← Will W.

Build more slop

Software is becoming increasingly easy to produce, so naturally people are producing more software. We're all just a few prompts away from turning vision into reality, and that is an enticing future to buy into.

The counterforce to this is that good software is still not easy to make, so most software being produced is "slop". Slop is software that looks functional but isn't. Slop is software that is fun to think about but painful to use. Slop is vaporware, software with no true form or purpose, built to monetize or build hype or follow trends but never to solve real problems. Slop is careless, unnecessary software.

Slop sucks.

And yet, slop is incredibly useful. Slop is useful because it represents the point at which ideas touch reality and most ideas, in their first iteration, fall apart when they're touched. An idea before it touches reality is mostly a convincing illusion, a fiction that is fun and perfect and safe from criticism.
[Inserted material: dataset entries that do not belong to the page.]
(** ** The authorization of one operation *)

Record NowAuthorization := {
  na_principal : ChannelPrincipal;
  na_project_id : string;
  na_mask : NowReadMask;
  na_policy_revision : Z;
  na_end : Z;
  na_expires_at : Z;
  na_expires_mono : Z;
}.
Definition na_expired_at (a : NowAuthorization) (utc mono : Z) : bool :=
  (na_expires_at a <=? utc)%Z || (na_expires_mono a <=? mono)%Z.
Definition na_check (a : NowAuthorization) : M clock NowChannelAuthorizationError unit :=
  do? map_err (policy_error (na_principal a)) (check_deadline (na_end a)) in
  let? utc := system_now in
  let? mono := instant_now in
  if na_expired_at a utc mono then fail (cp_expired (na_principal a)) else
  match na_principal a with
  | CP_Native b => map_err (λ e, NC_Native (BP_from_access e)) (vb_check b)
  | CP_Local _ => ret tt
  end.
Definition NowAuthorization_new (principal : ChannelPrincipal) (project_id : string) (stop : Z)
    : M clock NowChannelAuthorizationError NowAuthorization :=
  let? principal := cp_finish principal in
  let '(expires_at, expires_mono) := cp_authentication_expiry principal in
  let out := {| na_principal := principal; na_project_id := project_id;
                na_mask := {| mask_task := false; mask_memory := false; mask_knowledge := false |};
                na_policy_revision := 0; na_end := stop; na_expires_at := expires_at;
                na_expires_mono := expires_mono |} in
  do? na_check out in
  ret out.
Definition filter_snapshot (a : NowAuthorization) (snapshot : NowSnapshotData)
    : M clock NowChannelAuthorizationError NowSnapshotData :=
  do? na_check a in
  if negb (str_eqb (nsd_project_id snapshot) (na_project_id a)) then fail NC_SnapshotProjectMismatch else
  let masked := mask_sections snapshot (mask_task (na_mask a)) (mask_memory (na_mask a))
                  (mask_knowledge (na_mask a)) in
  do? na_check a in
  ret masked.
Definition set_principal (a : NowAuthorization) (p : ChannelPrincipal) : NowAuthorization :=
  {| na_principal := p; na_project_id := na_project_id a; na_mask := na_mask a;
     na_policy_revision := na_policy_revision a; na_end := na_end a;
     na_expires_at := na_expires_at a; na_expires_mono := na_expires_mono a |}.
Definition set_decision (a : NowAuthorization) (mask : NowReadMask) (revision : Z) : NowAuthorization :=
  {| na_principal := na_principal a; na_project_id := na_project_id a; na_mask := mask;
     na_policy_revision := revision; na_end := na_end a;
     na_expires_at := na_expires_at a; na_expires_mono := na_expires_mono a |}.
(** [proof.principal.finish()] followed by [proof.check()]. *)
Definition na_finish (a : NowAuthorization) : M clock NowChannelAuthorizationError NowAuthorization :=
  let? p := cp_finish (na_principal a) in
  let a := set_principal a p in
  do? na_check a in
  ret a.

Record AuthorizedChannel := {
  ac_authorization : NowAuthorization;
  ac_channel : PresenceChannel;
  ac_snapshot : StoredInstanceInventory;
}.

(** ** The authorizer *)

Section authorizer.
Context (digest : LocalBearerKind → string → option string)
        (read_state : string → LocalBearerKind → Z
                      → M clock LocalBearerStateError (option LocalBearerState))
        (read_grants : Z → M clock ResourceGrantReadError ResourceGrantSnapshot)
        (read_inventory : string → Z → M clock InstanceReadError (option StoredInstanceInventory))
        (operation_timeout : Z).

(** The two factories: a verifier of signed tokens, or the local audience. *)
Inductive Authentication := AuthNative (verifier : BrokerAccessVerifier) | AuthLocal (audience : string).
Definition auth_control (a : Authentication) (e : ControlError) : NowChannelAuthorizationError :=
  match a with AuthNative _ => NC_Native (BP_Control e) | AuthLocal _ => NC_Local (PR_Control e) end.
Definition authenticate (a : Authentication) (raw : string) (scopes : list string) (stop : Z)
    : M clock NowChannelAuthorizationError ChannelPrincipal :=
  match a with
  | AuthNative verifier =>
      let? p := map_err (λ e, NC_Native (BP_from_access e)) (verify_access verifier raw scopes stop) in
      ret (CP_Native p)
  | AuthLocal audience =>
      let? p := map_err (λ e, NC_Local (PR_from_bearer e))
        (verify_local_bearer digest read_state operation_timeout audience raw scopes stop) in
      ret (CP_Local p)
  end.
Definition grants_error (p : ChannelPrincipal) (e : ResourceGrantReadError) : NowChannelAuthorizationError :=
  match p with CP_Native _ => NC_Native (BP_from_grants e) | CP_Local _ => NC_Local (PR_from_grants e) end.
(** The closure [read]: whether the caller reads one module. *)
Definition reads (a : NowAuthorization) (policy : list CompiledRule) (module : ProjectResourceModule)
    (project_id : string) (stop : Z) : M clock NowChannelAuthorizationError bool :=
  let? cap := lift_result (ok_or (capability module PX_Read) (cp_forbidden (na_principal a))) in
  cp_allows (na_principal a) policy cap project_id stop.
(** ** The state under the mutex *)

Definition set_phase (h : Hub) (p : Phase) : Hub :=
  {| h_phase := p; h_slots := h_slots h; h_groups := h_groups h; h_identities := h_identities h;
     h_broadcasts := h_broadcasts h; h_next := h_next h; h_poisoned := h_poisoned h;
     h_notified := h_notified h |}.
Definition set_slots (h : Hub) (s : gmap Key Slot) : Hub :=
  {| h_phase := h_phase h; h_slots := s; h_groups := h_groups h; h_identities := h_identities h;
     h_broadcasts := h_broadcasts h; h_next := h_next h; h_poisoned := h_poisoned h;
     h_notified := h_notified h |}.
Definition set_groups (h : Hub) (g : gmap string nat) : Hub :=
  {| h_phase := h_phase h; h_slots := h_slots h; h_groups := g; h_identities := h_identities h;
     h_broadcasts := h_broadcasts h; h_next := h_next h; h_poisoned := h_poisoned h;
     h_notified := h_notified h |}.
Definition set_identities (h : Hub) (i : gmap nat (option RealtimeHubError)) : Hub :=
  {| h_phase := h_phase h; h_slots := h_slots h; h_groups := h_groups h; h_identities := i;
     h_broadcasts := h_broadcasts h; h_next := h_next h; h_poisoned := h_poisoned h;
     h_notified := h_notified h |}.
Definition set_broadcasts (h : Hub) (b : gmap nat Broadcast) : Hub :=
  {| h_phase := h_phase h; h_slots := h_slots h; h_groups := h_groups h; h_identities := h_identities h;
     h_broadcasts := b; h_next := h_next h; h_poisoned := h_poisoned h; h_notified := h_notified h |}.
(** A fresh address. *)
Definition bump (h : Hub) : Hub :=
  {| h_phase := h_phase h; h_slots := h_slots h; h_groups := h_groups h; h_identities := h_identities h;
     h_broadcasts := h_broadcasts h; h_next := S (h_next h); h_poisoned := h_poisoned h;
     h_notified := h_notified h |}.
Definition notify_one (h : Hub) : Hub :=
  {| h_phase := h_phase h; h_slots := h_slots h; h_groups := h_groups h; h_identities := h_identities h;
     h_broadcasts := h_broadcasts h; h_next := h_next h; h_poisoned := h_poisoned h;
     h_notified := S (h_notified h) |}.

(** A new [PublicationIdentity], alive, at the next address. *)
Definition fresh_identity (h : Hub) : Hub := bump (set_identities h (<[h_next h := None]> (h_identities h))).
(** [PublicationIdentity::end] and [end_reason]. *)
Definition end_identity (h : Hub) (i : nat) (reason : RealtimeHubError) : Hub :=
  set_identities h (<[i := Some reason]> (h_identities h)).
Definition end_reason (h : Hub) (i : nat) : option RealtimeHubError := default None (h_identities h !! i).
(** [sender.send(())]: without receivers the signal is dropped. *)
Definition send (h : Hub) (b : nat) : Hub :=
  match h_broadcasts h !! b with
  | Some bc => if bool_decide (bc_receivers bc = 0) then h else
      set_broadcasts h (<[b := {| bc_receivers := bc_receivers bc; bc_sent := S (bc_sent bc) |}]> (h_broadcasts h))
  | None => h
  end.
Definition receiver_count (h : Hub) (b : nat) : nat :=
  match h_broadcasts h !! b with Some bc => bc_receivers bc | None => 0 end.
(* ===== verification/FilesystemStore.v ===== *)
(** * The filesystem object store

    crates/broker-storage/src/filesystem_store.rs: objects as files of a data
    tree with authored metadata beside them, written by staging a payload and
    renaming it into place under the lock of the key.  SHA-256, JSON values,
    header syntax and MIME guessing are third-party. *)

From stdpp Require Import gmap.
From S2P Require Import Prelude RustStr Order Control LocalBearer BrokerAccess.
From S2P Require Import Session Identity InstanceRegistry ResourceGrants.
From S2P Require Import ResourcePolicy StorageAdmission StoragePolicy FilesystemSession FileTree.

(** ** Data *)

Record FilesystemStoreConfig := {
  sc_bucket : string;
  sc_max_object_bytes : Z;
  sc_metadata_bytes : Z;
}.
(** A request: its deadline, and whether it is cancelled at each clock sample. *)
Record FilesystemRequest := { rq_deadline : Z; rq_cancelled : nat → bool }.
Record FilesystemConditions := { if_match : option string; if_none_match : option string }.
Record FilesystemObjectInfo := {
  oi_size : Z;
  oi_etag : string;
  oi_content_type : string;
  oi_modified : Z;
}.
Inductive FilesystemStoreError :=
| FS_InvalidConfiguration | FS_VolumeBusy | FS_InvalidKey | FS_Forbidden | FS_NotFound | FS_InvalidRange
| FS_InvalidArgument | FS_NoSuchUpload | FS_InvalidPart | FS_InvalidPartOrder | FS_Crypto | FS_InvalidMetadata
| FS_Precondition | FS_BadDigest | FS_TooLarge | FS_Cancelled | FS_Session (e : FilesystemSessionError)
| FS_Io (e : io_error) | FS_CommitUncertain (e : FilesystemStoreError).
Definition is_uncertain (e : FilesystemStoreError) : bool :=
  match e with FS_CommitUncertain _ => true | _ => false end.
(** An operation on the volume; an I/O error converts with [From]. *)
Notation FsM := (M World FilesystemStoreError).
Definition io {A} (m : M World io_error A) : FsM A := map_err FS_Io m.
(** [e.kind() == NotFound] mapped to an error of its own. *)
Definition io_or {A} (missing : FilesystemStoreError) (m : M World io_error A) : FsM A :=
  map_err (λ e, match e with IoNotFound => missing | e => FS_Io e end) m.

(** The [sha2], [serde_json], [http] and [mime_guess] crates. *)
Class StoreLib := {
  sha256 : string → string;
  jv : Type;
  jv_eqb : jv → jv → bool;
  jv_null : jv;
  jv_string : string → jv;
  jv_is_null : jv → bool;
  jv_as_str : jv → option string;
  jv_as_u64 : jv → option Z;
  jv_get : string → jv → option jv;
  jv_derived : string → Z → jv → jv;   (* json!({etag, size, modified}) *)
  jv_time : Z → option jv;             (* to_value of a SystemTime *)
  metadata_to_vec : jv → jv → option string;
  metadata_from_slice : string → option (jv * jv);
  header_value : string → bool;
  mime_guess : string → string;
}.

(** What is relied on of them: SHA-256 has 32 bytes, a document reads back as
    it was written, and its members are where they were put. *)
Class StoreLaws `{StoreLib} : Prop := {
  law_sha256 s : String.length (sha256 s) = 32;
  law_metadata content_type derived s :
    metadata_to_vec content_type derived = Some s → metadata_from_slice s = Some (content_type, derived);
  law_is_null : jv_is_null jv_null = true;
  law_null_str : jv_as_str jv_null = None;
  law_string_str s : jv_as_str (jv_string s) = Some s;
  law_get_null k : jv_get k jv_null = None;
  law_get_etag e n t : jv_get "etag" (jv_derived e n t) = Some (jv_string e);
  law_get_size e n t : (0 ≤ n ≤ U64_MAX)%Z → jv_get "size" (jv_derived e n t) ≫= jv_as_u64 = Some n;
  law_get_modified e n t : jv_get "modified" (jv_derived e n t) = Some t;
  law_eqb t : jv_eqb t t = true;
}.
Slop gives ideas substance. People should go out and build their ideas to test them against reality, as early and often as possible. Do you really want that minimal text editor you've been dreaming about all those years? Do you really need that new TODO system? That second brain? You might find the answer surprising and useful.

Slop is a byproduct of doing and thinking. As you build things, you learn. There's no better way to understand something than to build it, to touch the implementation details, to care about how the pieces fit together. You might find the slop disappearing, over time.

Good software is not the absence of slop. Well, it is, but it's not because good software was born pure and untainted. Good software works because it was built knowing what makes sense and what doesn't. Good software is beautiful because it was built knowing what fits and what doesn't. Good software feels cared for because it is, because it was sloppy enough for long enough that, eventually, it wasn't.